| GIVEN DATA |

•••••

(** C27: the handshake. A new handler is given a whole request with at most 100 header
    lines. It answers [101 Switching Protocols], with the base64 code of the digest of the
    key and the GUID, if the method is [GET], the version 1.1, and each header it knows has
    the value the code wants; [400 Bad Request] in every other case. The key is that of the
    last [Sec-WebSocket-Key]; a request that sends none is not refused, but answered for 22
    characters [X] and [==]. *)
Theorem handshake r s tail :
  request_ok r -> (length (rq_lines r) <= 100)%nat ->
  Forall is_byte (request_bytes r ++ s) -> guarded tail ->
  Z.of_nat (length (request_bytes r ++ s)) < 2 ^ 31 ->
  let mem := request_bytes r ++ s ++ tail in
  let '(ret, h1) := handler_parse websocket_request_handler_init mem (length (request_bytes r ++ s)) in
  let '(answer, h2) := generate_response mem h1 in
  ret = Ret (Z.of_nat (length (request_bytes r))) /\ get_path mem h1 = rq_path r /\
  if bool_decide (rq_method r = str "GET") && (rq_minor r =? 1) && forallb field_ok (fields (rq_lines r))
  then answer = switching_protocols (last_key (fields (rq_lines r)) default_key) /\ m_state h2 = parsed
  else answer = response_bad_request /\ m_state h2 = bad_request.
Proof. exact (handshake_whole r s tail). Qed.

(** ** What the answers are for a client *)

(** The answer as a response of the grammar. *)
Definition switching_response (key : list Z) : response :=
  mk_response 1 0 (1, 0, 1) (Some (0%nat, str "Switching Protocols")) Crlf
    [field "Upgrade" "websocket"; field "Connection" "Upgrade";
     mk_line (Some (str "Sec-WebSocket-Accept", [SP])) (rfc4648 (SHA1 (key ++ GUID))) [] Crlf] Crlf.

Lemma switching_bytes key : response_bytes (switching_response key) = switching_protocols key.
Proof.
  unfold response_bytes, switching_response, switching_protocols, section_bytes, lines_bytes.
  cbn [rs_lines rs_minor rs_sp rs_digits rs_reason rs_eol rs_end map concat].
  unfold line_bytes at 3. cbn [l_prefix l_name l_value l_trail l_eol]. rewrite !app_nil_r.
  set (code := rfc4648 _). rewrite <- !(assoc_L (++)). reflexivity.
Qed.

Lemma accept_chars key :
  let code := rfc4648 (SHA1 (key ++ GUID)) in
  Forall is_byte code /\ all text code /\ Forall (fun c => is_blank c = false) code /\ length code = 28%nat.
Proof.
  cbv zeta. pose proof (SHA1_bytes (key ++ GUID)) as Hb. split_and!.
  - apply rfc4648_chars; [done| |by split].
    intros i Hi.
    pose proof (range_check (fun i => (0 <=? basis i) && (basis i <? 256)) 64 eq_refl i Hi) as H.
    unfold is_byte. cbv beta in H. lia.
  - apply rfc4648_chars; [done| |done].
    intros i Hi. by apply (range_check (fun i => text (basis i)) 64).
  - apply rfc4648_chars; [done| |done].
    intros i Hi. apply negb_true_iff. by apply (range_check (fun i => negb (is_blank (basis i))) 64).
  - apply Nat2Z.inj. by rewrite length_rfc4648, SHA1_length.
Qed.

•••••

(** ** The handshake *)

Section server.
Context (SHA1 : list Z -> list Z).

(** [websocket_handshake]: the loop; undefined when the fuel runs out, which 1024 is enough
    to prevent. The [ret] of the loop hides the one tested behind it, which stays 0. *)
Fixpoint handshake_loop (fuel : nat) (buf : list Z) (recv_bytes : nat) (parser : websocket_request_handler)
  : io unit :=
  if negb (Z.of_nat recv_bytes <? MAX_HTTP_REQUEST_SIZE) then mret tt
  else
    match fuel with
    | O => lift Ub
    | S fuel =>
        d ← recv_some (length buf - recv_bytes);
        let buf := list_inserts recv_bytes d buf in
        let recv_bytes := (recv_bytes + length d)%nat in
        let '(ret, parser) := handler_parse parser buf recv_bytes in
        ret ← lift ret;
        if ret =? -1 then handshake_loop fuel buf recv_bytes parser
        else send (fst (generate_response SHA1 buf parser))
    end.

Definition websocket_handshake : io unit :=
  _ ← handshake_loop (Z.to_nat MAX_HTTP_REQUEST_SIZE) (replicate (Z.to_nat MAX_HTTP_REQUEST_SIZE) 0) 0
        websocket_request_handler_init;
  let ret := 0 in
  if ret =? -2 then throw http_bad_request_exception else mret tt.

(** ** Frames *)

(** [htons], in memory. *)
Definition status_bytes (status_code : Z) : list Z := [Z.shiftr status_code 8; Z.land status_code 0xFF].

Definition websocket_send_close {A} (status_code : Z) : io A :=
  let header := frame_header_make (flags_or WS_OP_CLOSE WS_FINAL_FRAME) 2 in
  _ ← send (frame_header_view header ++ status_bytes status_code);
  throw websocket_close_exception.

•••••

Of the lines above, output exactly those from the line bearing "let mem := request_bytes r ++ s ++ tail in" through the line bearing "if bool_decide (rq_method", inclusive.

  let mem := request_bytes r ++ s ++ tail in
  let '(ret, h1) := handler_parse websocket_request_handler_init mem (length (request_bytes r ++ s)) in
  let '(answer, h2) := generate_response mem h1 in
  ret = Ret (Z.of_nat (length (request_bytes r))) /\ get_path mem h1 = rq_path r /\
  if bool_decide (rq_method r = str "GET") && (rq_minor r =? 1) && forallb field_ok (fields (rq_lines r))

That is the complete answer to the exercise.